• **Exercise instructions**
The string "rootID" appears in some lines of the data. Report how many, with no other words.

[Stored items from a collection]

#[global] Arguments munit : simpl never.
#[global] Arguments mop : simpl never.

(** ** The walk to the root *)

(** The tenants a walk from [cur] visits. *)
Fixpoint line (T : Tenants) (fuel : nat) (visited : gset string) (cur : string) : list string :=
  match fuel with
  | O => []
  | S fuel =>
      if String.eqb cur "" then []
      else if decide (cur ∈ visited) then []
      else match T !! cur with
           | None => []
           | Some t => cur :: line T fuel ({[cur]} ∪ visited) (ParentID t)
           end
  end.

Lemma line_avoids T fuel V cur a : a ∈ line T fuel V cur → a ∉ V ∧ a ≠ "" ∧ is_Some (T !! a).
Proof.
  revert V cur. induction fuel as [|fuel IH]; intros V cur; simpl; [by intros ?%elem_of_nil|].
  destruct (String.eqb_spec cur ""); [by intros ?%elem_of_nil|].
  case_decide; [by intros ?%elem_of_nil|].
  destruct (T !! cur) as [t|] eqn:Ht; [|by intros ?%elem_of_nil].
  intros [->|(Ha & ? & ?)%IH]%elem_of_cons; [by eauto|]. split_and!; [set_solver|done..].
Qed.

Lemma line_nowhere T fuel V : line T fuel V "" = [].
Proof. by destruct fuel. Qed.

Lemma line_up T fuel V cur a : a ∈ line T fuel V cur → a = cur ∨ below T a cur.
Proof.
  revert V cur. induction fuel as [|fuel IH]; intros V cur; simpl; [by intros ?%elem_of_nil|].
  destruct (String.eqb_spec cur ""); [by intros ?%elem_of_nil|].
  case_decide; [by intros ?%elem_of_nil|].
  destruct (T !! cur) as [t|] eqn:Ht; [|by intros ?%elem_of_nil].
  intros [->|Ha]%elem_of_cons; [by left|]. right.
  destruct (decide (ParentID t = "")) as [He|Hne].
  { rewrite He, line_nowhere in Ha. by apply elem_of_nil in Ha. }
  apply (below_child _ _ _ (ParentID t)); [by exists t|]. destruct (IH _ _ Ha) as [->|?]; auto.
Qed.

(** Fuel beyond the number of unvisited tenants. *)
Definition enough (T : Tenants) (V : gset string) (fuel : nat) : Prop := (size (dom T ∖ V) < fuel)%nat.

Lemma enough_step T V fuel cur t :
  enough T V (S fuel) → T !! cur = Some t → cur ∉ V → enough T ({[cur]} ∪ V) fuel.
Proof.
  unfold enough. intros Hf Ht Hc.
  assert (dom T ∖ V ≡ {[cur]} ∪ (dom T ∖ ({[cur]} ∪ V))) as Heq.
  { intros x. rewrite elem_of_union, elem_of_singleton, !elem_of_difference, elem_of_union, elem_of_singleton.
    destruct (decide (x = cur)) as [->|]; [|tauto]. split; [tauto|]. intros _. split; [|done]. by apply elem_of_dom_2 in Ht. }
  apply leibniz_equiv in Heq. rewrite Heq, size_union, size_singleton in Hf by set_solver. lia.
Qed.

(** A step of the code on a line. *)
Lemma line_step T fuel V cur t :
  cur ≠ "" → cur ∉ V → T !! cur = Some t → line T (S fuel) V cur = cur :: line T fuel ({[cur]} ∪ V) (ParentID t).
Proof.
  intros Hne Hc Ht. simpl. destruct (String.eqb_spec cur ""); [done|]. rewrite decide_False by done. by rewrite Ht.
Qed.

Lemma line_start T fuel V cur :
  enough T V fuel → cur ≠ "" → is_Some (T !! cur) → cur ∈ line T fuel V cur ∨ cur ∈ V.
Proof.
  intros Hf Hne [t Ht]. destruct (decide (cur ∈ V)) as [|Hc]; [by right|left].
  destruct fuel; [unfold enough in Hf; lia|]. rewrite (line_step _ _ _ _ t) by done. left.
Qed.

Lemma line_closed T fuel V cur a p :
  enough T V fuel → a ∈ line T fuel V cur → parent T a p → is_Some (T !! p) → p ∈ line T fuel V cur ∨ p ∈ V.
Proof.
  revert V cur. induction fuel as [|fuel IH]; intros V cur Hf Ha Hp Hd; [unfold enough in Hf; lia|].
  simpl in Ha |- *. destruct (String.eqb_spec cur ""); [by apply elem_of_nil in Ha|].
  case_decide as Hv; [by apply elem_of_nil in Ha|].
  destruct (T !! cur) as [t|] eqn:Ht; [|by apply elem_of_nil in Ha].
  pose proof (enough_step _ _ _ _ _ Hf Ht Hv) as Hf'.
  assert (p ∈ line T fuel ({[cur]} ∪ V) (ParentID t) ∨ p ∈ ({[cur]} ∪ V : gset string)) as Hor; [|set_solver].
  apply elem_of_cons in Ha as [->|Ha]; [|by eapply IH].
  destruct Hp as (t' & Ht' & <- & Hne). assert (t' = t) as -> by congruence. by apply line_start.
Qed.

Lemma line_reach T fuel cur a :
  enough T ∅ fuel → cur ≠ "" → is_Some (T !! cur) →
  a ∈ line T fuel ∅ cur ↔ is_Some (T !! a) ∧ (a = cur ∨ below T a cur).
Proof.
  intros Hf Hne Hc. split.
  { intros Ha. split; [by apply line_avoids in Ha as (_ & _ & ?)|by eapply line_up]. }
  assert (cur ∈ line T fuel ∅ cur) as Hs.
  { destruct (line_start T _ ∅ cur Hf Hne Hc); [done|set_solver]. }
  intros [Hd [->|Hb]]; [done|]. clear Hc Hne. unfold below in Hb.
  assert (∀ d, tc (parent T) d a → d ∈ line T fuel ∅ cur → a ∈ line T fuel ∅ cur) as Hall; [|by eapply Hall].
  clear Hb. intros d. induction 1 as [d a Hp|d y a Hp Htc IH]; intros Hin.
  - destruct (line_closed _ _ _ _ _ _ Hf Hin Hp Hd); [done|set_solver].
  - apply IH; [done|]. assert (is_Some (T !! y)) as Hy by (inversion Htc; eauto using parent_dom).
    destruct (line_closed _ _ _ _ _ _ Hf Hin Hp Hy); [done|set_solver].
Qed.

Lemma enough_size T n : (size T < n)%nat → enough T ∅ n.
Proof. unfold enough. by rewrite difference_empty_L, size_dom. Qed.

Lemma line_elem T cur a :
  cur ≠ "" → is_Some (T !! cur) →
  a ∈ line T (S (size T)) ∅ cur ↔ is_Some (T !! a) ∧ (a = cur ∨ below T a cur).
Proof. intros. apply line_reach; [apply enough_size; lia|done..]. Qed.

(** The walk from the parent. *)
Lemma line_tail T id t a :
  id ≠ "" → T !! id = Some t → a ≠ id →
  a ∈ line T (S (size T)) {[id]} (ParentID t) ↔ a ∈ line T (S (size T)) ∅ id.
Proof.
  intros Hne Ht Ha. rewrite line_elem by eauto. rewrite <-(line_reach T (S (S (size T)))) by (eauto || apply enough_size; lia).
  rewrite (line_step T (S (size T)) ∅ id t), union_empty_r_L by set_solver. rewrite elem_of_cons. tauto.
Qed.

(** ** What the roll-up adds up *)

(** The counts of a subtree as one value. *)
Notation load := (Z * Z * billingMetrics)%type.

Definition load_of (tr : tenantRollup) : load := (tr_SubtreeTechs tr, tr_SubtreeEndpoints tr, tr_Metrics tr).
Definition add_load (l : load) (tr : tenantRollup) : tenantRollup :=
  let '(techs, endpoints, m) := mop (load_of tr) l in with_subtree techs endpoints m tr.

Lemma add_load_unit tr : add_load munit tr = tr.
Proof. unfold add_load. rewrite mop_unit_r. by destruct tr. Qed.

Lemma add_load_twice l l' tr : add_load l' (add_load l tr) = add_load (mop l l') tr.
Proof.
  unfold add_load. rewrite mop_assoc. destruct (mop (load_of tr) l) as [[te ep] m] eqn:Hl. by destruct tr.
Qed.

(** The entries of a roll-up have the parents of the tenants. *)
Definition mirrors (T : Tenants) (r : Rollup) : Prop := ∀ i, tr_ParentID <$> r !! i = ParentID <$> T !! i.

Lemma mirrors_row T r i tr : mirrors T r → r !! i = Some tr → ∃ t, T !! i = Some t ∧ ParentID t = tr_ParentID tr.
Proof. intros Hm Hr. specialize (Hm i). rewrite Hr in Hm. simpl in Hm. destruct (T !! i); naive_solver. Qed.

Lemma mirrors_none T r i : mirrors T r → r !! i = None → T !! i = None.
Proof. intros Hm Hr. specialize (Hm i). rewrite Hr in Hm. by destruct (T !! i). Qed.
(* ===== verification/TenantManager.v ===== *)
(** * Tenants: the manager

    [src/features/tenant/manager.go], [root.go], [library_chain.go],
    [billing_label.go] and [admin_contacts.go].

    A method is a program of atomic actions: a call of the tenant store, an
    access to the cached root tenant of this node, the clock, a drawn billing
    label, the set-up of the tenant's RBAC roles, the mutex of the suspension
    walks.  A walk over the tenants takes fuel; [Spin] is a loop that has not
    come to its end.

    Audit events and the cleanup of RBAC data are best effort and change no
    tenant.  The texts of errors the callers do not inspect are shortened.  The
    validation of a git mount point (a network call), address
    parsing and JSON are parameters. *)

From S2P Require Import Prelude TenantStore.
Open Scope Z_scope.

(** ** Programs *)

Record rootCache := mkRoot {
  rootID : string;
  rootResolved : bool;
  rootResolvedAt : Z
}.

Definition no_root : rootCache := mkRoot "" false 0.

Inductive action : Type → Type :=
| Store {X} (c : tcall X) : action (tres X)
| Root {X} (f : rootCache → X * rootCache) : action X
| Now : action Z
| GenerateLabel : action (tres string)
| RbacSetup (tenantID : string) : action (tres unit)
| SuspendLock : action unit
| SuspendUnlock : action unit.

Inductive prog (A : Type) : Type :=
| Ret (a : A)
| Spin
| Do {B : Type} (a : action B) (k : B → prog A).
Arguments Ret {A} a.
Arguments Spin {A}.
Arguments Do {A B} a k.

Fixpoint prog_bind {A B} (p : prog A) (f : A → prog B) : prog B :=
  match p with
  | Ret a => f a
  | Spin => Spin
  | Do a k => Do a (fun b => prog_bind (k b) f)
  end.

Definition act {A} (a : action A) : prog A := Do a Ret.
Definition store {A} (c : tcall A) : prog (tres A) := act (Store c).

Declare Scope tenant_scope.
Delimit Scope tenant_scope with tenant.
Notation "x ← p ; q" := (prog_bind p (fun x : _ => q))
  (at level 20, p at level 100, q at level 200, only parsing) : tenant_scope.
(** [if err != nil { return nil, err }] *)
Notation "x ←? p ; q" :=
  (prog_bind p (fun r : tres _ => match r with TErr e => Ret (TErr e) | TOk x => q end))
  (at level 20, p at level 100, q at level 200, only parsing) : tenant_scope.
Open Scope tenant_scope.

(** [m.suspendMu.Lock(); defer m.suspendMu.Unlock()] *)
Definition suspending {A} (p : prog A) : prog A :=
  _ ← act SuspendLock;
  r ← p;
  _ ← act SuspendUnlock;
  Ret r.

(** [fmt.Errorf("...: %w", err)]: the text of an error grows; what [errors.Is] finds
    in it stays. *)
Definition wrapping {A} (ctx : string) (r : tres A) : tres A :=
  match r with TErr (ErrOther msg) => TErr (ErrOther (ctx +:+ msg)) | _ => r end.

(** ** Validation *)

Record TenantRequest := mkRequest {
  rq_ID : string;
  rq_Name : string;
  rq_Description : string;
  rq_ParentID : string;
  rq_Metadata : gmap string string
}.

Definition MetaKeyAdminContacts : string := "cfgms.admin_contacts".
Definition MetaKeyConfigSourceType : string := "config_source_type".
Definition MetaKeyConfigSourceCredential : string := "config_source_credential".

(** Reading a missing key of a Go map. *)
Definition value (m : gmap string string) (k : string) : string := default "" (m !! k).

Fixpoint all_chars (ok : Ascii.ascii → bool) (s : string) : bool :=
  match s with EmptyString => true | String c s => ok c && all_chars ok s end.

Definition in_range (lo hi : nat) (c : Ascii.ascii) : bool :=
  let n := Ascii.nat_of_ascii c in (lo <=? n)%nat && (n <=? hi)%nat.

Definition is_lower := in_range 97 122.
Definition is_upper := in_range 65 90.
Definition is_digit := in_range 48 57.
Definition is_char (n : nat) (c : Ascii.ascii) : bool := (Ascii.nat_of_ascii c =? n)%nat.

(** [[a-zA-Z0-9_-]] *)
Definition name_char (c : Ascii.ascii) : bool :=
  is_lower c || is_upper c || is_digit c || is_char 95 c || is_char 45 c.

Definition validateTenantRequest (req : TenantRequest) : tres unit :=
  if String.eqb (rq_Name req) "" then TErr (ErrOther "tenant name is required")
  else if negb (all_chars name_char (rq_Name req))
  then TErr (ErrOther "tenant name must contain only alphanumeric characters, hyphens, and underscores")
  else if (64 <? String.length (rq_Name req))%nat
  then TErr (ErrOther "tenant name must be 64 characters or less")
  else if (255 <? String.length (rq_Description req))%nat
  then TErr (ErrOther "tenant description must be 255 characters or less")
  else TOk tt.

Definition slash : Ascii.ascii := Ascii.ascii_of_nat 47.
Definition backslash : Ascii.ascii := Ascii.ascii_of_nat 92.

(** [strings.ContainsAny(key, "/\\")] *)
Definition has_separator (s : string) : bool :=
  negb (all_chars (fun c => negb (Ascii.eqb c slash) && negb (Ascii.eqb c backslash)) s).

Definition validateCredentialRefOwnership (tenantID : string) (metadata : gmap string string) : tres unit :=
  let ref := value metadata MetaKeyConfigSourceCredential in
  if String.eqb ref "" then TOk tt
  else match GoStrings.Cut slash ref with
  | None => TErr (ErrOther "invalid config source metadata: bad credential reference")
  | Some (owner, key) =>
      if String.eqb owner "" || String.eqb key "" then TErr (ErrOther "invalid config source metadata: bad credential reference")
      else if negb (String.eqb owner tenantID) then TErr (ErrOther "invalid config source metadata: bad credential reference")
      else if has_separator key || String.eqb key "." || String.eqb key ".."
      then TErr (ErrOther "invalid config source metadata: bad credential reference")
      else TOk tt
  end.
Lemma at_rows_shape Ts b P w0 w : at_rows Ts b P w0 w → same_shape T0 (w_tenants w).
Proof. intros (T & -> & Hp & _). simpl. by eapply partial_shape. Qed.

(** One more row settles. *)
Lemma upper_snoc P i :
  upper P → i = x ∨ below T0 x i → i = x ∨ (∃ p, p ∈ P ∧ parent T0 i p) → upper (P ++ [i]).
Proof. unfold upper. intros Hup Hi Hp j. rewrite elem_of_app, list_elem_of_singleton. set_solver. Qed.

Lemma at_rows_settled Ts b P w0 w i t :
  at_rows Ts b P w0 w → T0 !! i = Some t → i = x ∨ below T0 x i → i = x ∨ (∃ p, p ∈ P ∧ parent T0 i p) →
  (∀ t', w_tenants w !! i = Some t' → settled T0 x b i t t') → at_rows Ts b (P ++ [i]) w0 w.
Proof.
  intros (T & -> & Hp & HP & Hout & Hup) Hi Hx Hpar Hset. simpl in *. exists T. split_and!; [done..| | |].
  - intros j s s' [Hj| ->%list_elem_of_singleton]%elem_of_app Hs Hs'; [by eapply HP|].
    simplify_eq. by apply Hset.
  - intros j Hj. apply Hout. set_solver.
  - by apply upper_snoc.
Qed.

Lemma at_rows_write Ts b P w0 w i t t' :
  at_rows Ts b P w0 w → T0 !! i = Some t → i = x ∨ below T0 x i → i = x ∨ (∃ p, p ∈ P ∧ parent T0 i p) →
  settled T0 x b i t t' →
  at_rows Ts b (P ++ [i]) w0 (with_db (mkDB (<[i := t']> (w_tenants w)) (pendings (w_db w))) w).
Proof.
  intros (T & -> & Hp & HP & Hout & Hup) Hi Hx Hpar Hset. simpl. exists (<[i := t']> T). split; [done|]. split_and!.
  - intros j. destruct (decide (i = j)) as [<-|Hne]; [rewrite lookup_insert_eq, Hi; auto|].
    rewrite lookup_insert_ne by done. apply Hp.
  - intros j s s' Hj Hs Hs'. destruct (decide (i = j)) as [<-|Hne].
    + rewrite lookup_insert_eq in Hs'. simplify_eq. done.
    + rewrite lookup_insert_ne in Hs' by done. apply elem_of_app in Hj as [Hj|?%list_elem_of_singleton]; [|done].
      by eapply HP.
  - intros j Hj. rewrite lookup_insert_ne; [apply Hout; set_solver|]. set_solver.
  - by apply upper_snoc.
Qed.

(** The lists the walk reports. *)
Definition reported (P newly already : list string) : Prop :=
  NoDup newly ∧ NoDup already ∧
  (∀ i, i ∈ newly ↔ i ∈ P ∧ i ≠ x ∧ ¬ ds T0 i) ∧ (∀ i, i ∈ already ↔ i ∈ P ∧ i ≠ x ∧ ds T0 i).

Lemma reported_step P newly already cur d :
  reported P newly already → cur ∉ P → (cur ≠ x → d = true ↔ ds T0 cur) →
  reported (P ++ [cur])
    (if String.eqb cur x || d then newly else newly ++ [cur])
    (if String.eqb cur x || negb d then already else already ++ [cur]).
Proof.
  intros (Hn & Ha & Hnew & Halr) Hcur Hd.
  assert (NoDup (newly ++ [cur]) ∧ NoDup (already ++ [cur])) as [Hn' Ha'].
  { split; apply NoDup_app; (split_and!; [done| |apply NoDup_singleton]);
      intros i Hi ->%list_elem_of_singleton; [apply Hnew in Hi|apply Halr in Hi]; naive_solver. }
  unfold reported. setoid_rewrite elem_of_app. setoid_rewrite list_elem_of_singleton.
  destruct (String.eqb_spec cur x) as [->|Hne]; simpl.
  - split_and!; [done..| |]; intros i; [rewrite Hnew|rewrite Halr]; naive_solver.
  - specialize (Hd Hne). destruct d; simpl; split_and!; try done; intros i;
      rewrite ?elem_of_app, ?list_elem_of_singleton, ?Hnew, ?Halr; naive_solver.
Qed.

Lemma suspend_loop_wp fuel Ts w0 w P Q V newly already :
  walk T0 x P Q V → at_rows Ts true P w0 w → reported P newly already → (size T0 < fuel + length P)%nat →
  twp clean n (suspend_loop fuel x V Q newly already)
    (fun r w' =>
       match r with
       | TOk (newly', already') => ∃ P', (∀ i, i ∈ P' ↔ i = x ∨ below T0 x i) ∧ at_rows Ts true P' w0 w' ∧
                                         reported P' newly' already'
       | TErr e => clean = false ∧ (∃ msg, e = ErrOther msg) ∧ ∃ P', at_rows Ts true P' w0 w'
       end) w.
Proof.
  revert w P Q V newly already. induction fuel as [|fuel IH]; intros w P Q V newly already Hw Hrows Hrep Hfuel.
  - pose proof (walk_size _ _ _ _ _ Hw). destruct Q as [|cur Q]; simpl in *; [|lia].
    exists P. split; [|done]. intros i. by eapply walk_end.
  - destruct Q as [|cur Q].
    { exists P. split; [|done]. intros i. by eapply walk_end. }
    destruct (wk_in _ _ _ _ _ Hw cur) as [[t Ht] Hsub]; [set_solver|].
    destruct (at_rows_row _ _ _ _ _ _ _ Hrows Ht) as (t' & Ht' & Hrow).
    pose proof (at_rows_forest _ _ _ _ _ Hrows) as Hfw. pose proof Hfw as (Hkw & _ & _).
    assert (cur = x ∨ ∃ p, p ∈ P ∧ parent T0 cur p) as Hpar.
    { destruct (decide (cur = x)); [by left|]. right. eapply wk_parent; [done|set_solver|done]. }
    pose proof (suspend_node_settled _ _ _ _ _ _ _ _ Hforest Hcontained Hw Ht Hrow) as Hset.
    assert (td_ID (suspend_node x cur V t') = cur) as Hid.
    { destruct Hset as [(-> & _) _]. by destruct Hforest as (Hk & _); apply Hk in Ht as []. }
    cbn [suspend_loop]. eapply twp_get; [done..| |by intros; simpl; eauto].
    eapply twp_update; [done|by rewrite Hid| | |by intros; simpl; eauto|].
    { destruct Hset as [(_ & _ & _ & -> & _) _]. apply row_ok_record in Hrow as (_ & _ & _ & -> & _). done. }
    + intros s td' Hupd _. rewrite Hid.
      assert (settled T0 x true cur t s) as Hs by (eapply settled_stored; [done|by eapply row_ok_record|done]).
      pose proof (at_rows_write _ _ _ _ _ _ _ _ Hrows Ht Hsub Hpar Hs) as Hrows'.
      set (w' := with_db _ w) in *. pose proof (at_rows_forest _ _ _ _ _ Hrows') as (Hkw' & _ & _).
      apply twp_children; [done|by destruct Hforest as (Hk & _); apply Hk in Ht as []| |by intros; simpl; eauto].
      intros l Hnd _ Hids.
      assert (∀ c, c ∈ td_ID <$> l ↔ parent T0 c cur) as Hids0.
      { intros c. by rewrite Hids, (at_rows_shape _ _ _ _ _ Hrows'). }
      rewrite enqueue_fresh; [|done|intros c Hc; eapply fresh_child; [exact Hforest|exact Hw|by apply Hids0]].
      eapply IH.
      * by eapply walk_step.
      * done.
      * apply reported_step; [done| |].
        -- intros Hin. pose proof (wk_nodup _ _ _ _ _ Hw) as Hnd'. apply NoDup_app in Hnd' as (_ & Hdis & _).
           apply (Hdis cur); [done|by left].
        -- intros Hne. by eapply row_ok_ds.
      * rewrite length_app. simpl. lia.
    + intros Hcl msg s Hupd. rewrite Hid. simpl. split; [done|]. split; [eauto|].
      eexists. eapply at_rows_write; [done..|].
      eapply settled_stored; [done|by eapply row_ok_record|done].
Qed.

End Suspend.

(** ** The root tenant *)

Definition is_top (T : Tenants) (i : string) : Prop := ∃ t, T !! i = Some t ∧ ParentID t = "".
Definition one_top (T : Tenants) : Prop := ∀ i j, is_top T i → is_top T j → i = j.

Definition cache_ok (T : Tenants) (c : rootCache) : Prop :=
  rootResolved c = true → rootID c ≠ "" → is_top T (rootID c).
Definition caches_ok (T : Tenants) (w : world) : Prop := ∀ n, cache_ok T (w_caches w n).

(** Only caches differ. *)
Definition same_db (w w' : world) : Prop := w_db w' = w_db w ∧ w_now w' = w_now w.

Lemma same_shape_top T T' i : same_shape T T' → is_top T i → is_top T' i.
Proof.
  intros Hs (t & Ht & Hp). specialize (Hs i). rewrite Ht in Hs. simpl in Hs.
  destruct (T' !! i) as [t'|] eqn:Ht'; simplify_eq/=. exists t'. split; [done|congruence].
Qed.

Lemma same_shape_one_top T T' : same_shape T T' → one_top T → one_top T'.
Proof. intros Hs Ho i j Hi Hj. apply Ho; eapply same_shape_top; try done; by symmetry. Qed.

Lemma same_shape_caches T T' w : same_shape T T' → caches_ok T w → caches_ok T' w.
Proof. intros Hs Hc m Hr Hne. eapply same_shape_top; [done|]. by apply Hc. Qed.

Lemma caches_ok_set T n c w : caches_ok T w → cache_ok T c → caches_ok T (set_cache n c w).
Proof. intros Hw Hc m. simpl. destruct (Nat.eqb m n); auto. Qed.

(** A tenant that lies below another has a parent. *)
Lemma below_not_top T a i : below T a i → ¬ is_top T i.
Proof. intros (p & (t & Ht & Hp & Hne) & _)%below_parent (t' & Ht' & Hp'). congruence. Qed.

Section Root.
Context `{TenantStoreLaws} (clean : bool) (n : nat).

Lemma topLevel_wp w :
  keyed (w_tenants w) →
  twp clean n topLevelTenantIDs
    (fun r w' => w' = w ∧ match r with
                          | TOk ids => ∀ i, i ∈ ids ↔ is_top (w_tenants w) i
                          | TErr e => clean = false
                          end) w.
Proof.
  intros Hk. apply twp_read; [apply reads_list|done| |done].
  intros o [_ (l & like & -> & Hl)]. split; [done|]. intros i.
  rewrite list_elem_of_fmap. setoid_rewrite list_elem_of_filter. setoid_rewrite Hl.
  setoid_rewrite list_elem_of_filter. setoid_rewrite list_elem_of_fmap. split.
  - intros (t & -> & Hp & _ & ([j t'] & -> & Hj%elem_of_map_to_list)). exists t'. simpl in *.
    by destruct (Hk _ _ Hj) as [-> _].
  - intros (t & Ht & Hp). exists t. destruct (Hk _ _ Ht) as [Hid _]. split_and!; [done..|].
    exists (i, t). by rewrite elem_of_map_to_list.
Qed.

Lemma RootTenantID_wp w :
  keyed (w_tenants w) → caches_ok (w_tenants w) w →
  twp clean n RootTenantID
    (fun r w' => same_db w w' ∧ caches_ok (w_tenants w) w' ∧ (r ≠ "" → is_top (w_tenants w) r)) w.
Proof.
  intros Hk Hc. unfold RootTenantID. apply twp_act. intros now w1 [-> ->]. apply twp_act. intros hit w1 [-> ->].
  set (w1 := set_cache n (w_caches w n) w). cbn [fst snd].
  assert (caches_ok (w_tenants w) w1) as Hc1 by by apply caches_ok_set.
  destruct (rootResolved (w_caches w n) && _) eqn:Hhit.
  - apply andb_true_iff in Hhit as [Hr _]. split; [done|]. split; [done|]. by apply Hc.
  - apply twp_bind. unfold resolveRootTenantID. apply twp_bind.
    eapply twp_mono; [by apply (topLevel_wp w1)|]. intros r w2 [-> Hr]. destruct r as [ids|e]; simpl.
    + intros now w2 [-> ->]. intros ? w2 [-> ->]. split; [done|].
      set (id := match ids with [id] => id | _ => "" end).
      assert (id ≠ "" → is_top (w_tenants w) id) as Hid.
      { intros Hne. apply Hr. unfold id in *. destruct ids as [|i [|j ids]]; [done|by left|done]. }
      split; [|exact Hid]. apply caches_ok_set; [done|]. intros _. exact Hid.
    + done.
Qed.

Lemma isProtected_wp w id :
  keyed (w_tenants w) → caches_ok (w_tenants w) w →
  twp clean n (isProtectedRootTenant id)
    (fun b w' => same_db w w' ∧ caches_ok (w_tenants w) w' ∧
       (one_top (w_tenants w) → is_top (w_tenants w) id → b = true) ∧
       (clean = true → is_Some (w_tenants w !! id) → ¬ is_top (w_tenants w) id → b = false)) w.
Proof.
  intros Hk Hc. unfold isProtectedRootTenant. apply twp_bind. eapply twp_mono; [by apply RootTenantID_wp|].
  intros r w1 ([Hdb Hnow] & Hc1 & Hr). destruct (String.eqb_spec r "") as [->|Hne]; simpl negb; cbv iota.
  - rewrite <-Hdb in *. apply twp_read; [apply reads_get|done| |].
    + intros o [_ ->]. unfold get_tenant. destruct (String.eqb_spec id "") as [->|Hid]; simpl.
      * split_and!; [done..|]. intros _ [t Ht]. by apply Hk in Ht as [].
      * destruct (w_tenants w1 !! id) as [t|] eqn:Ht; simpl.
        -- split_and!; [done..| |].
           ++ intros _ (t' & Ht' & Hp). apply String.eqb_eq. congruence.
           ++ intros _ _ Hnt. apply String.eqb_neq. intros Hp. apply Hnt. by exists t.
        -- split_and!; [done..| |]; [|by intros _ []]. intros _ (t' & Ht' & _). congruence.
    + intros Hcl msg. simpl. split_and!; [done..|]. intros ->. done.
  - simpl. split_and!; [done..| |].
    + intros Ho Ht. apply String.eqb_eq. apply Ho; [done|by apply Hr].
    + intros _ _ Hnt. apply String.eqb_neq. intros ->. by apply Hnt, Hr.
Qed.

End Root.

(** ** What [SuspendTenant] does *)

(** Only tenants at or below [x] are written. *)
Definition frame (x : string) (T T' : Tenants) : Prop := ∀ i, i ≠ x → ¬ below T x i → T' !! i = T !! i.

Lemma at_rows_frame T0 x P0 Ts b P w0 w i :
  at_rows T0 x P0 Ts b P w0 w → i ≠ x → ¬ below T0 x i → w_tenants w !! i = Ts !! i.
Proof. intros (T & -> & _ & _ & Hout & Hup) Hne Hnb. apply Hout. intros [? _]%Hup. naive_solver. Qed.

Lemma at_rows_done T0 x P0 Ts b P w0 w :
  forest T0 → contained T0 → is_Some (T0 !! x) → (∀ i, i ∈ P ↔ i = x ∨ below T0 x i) →
  at_rows T0 x P0 Ts b P w0 w → flagged T0 x b (w_tenants w).
Proof.
  intros Hf Hc Hx HP (T & -> & Hp & Hset & _). simpl. apply all_settled; [|done]. intros i.
  pose proof (Hp i) as Hi. destruct (T0 !! i) as [t|] eqn:H0, (T !! i) as [t'|] eqn:H1; try done.
  destruct Hi as [->|?]; [|done]. destruct (decide (i ∈ P)) as [Hin|Hout]; [by eapply Hset|].
  apply settled_outside; [done..| |]; intros Hb; apply Hout, HP; auto.
Qed.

• **Task answer**
2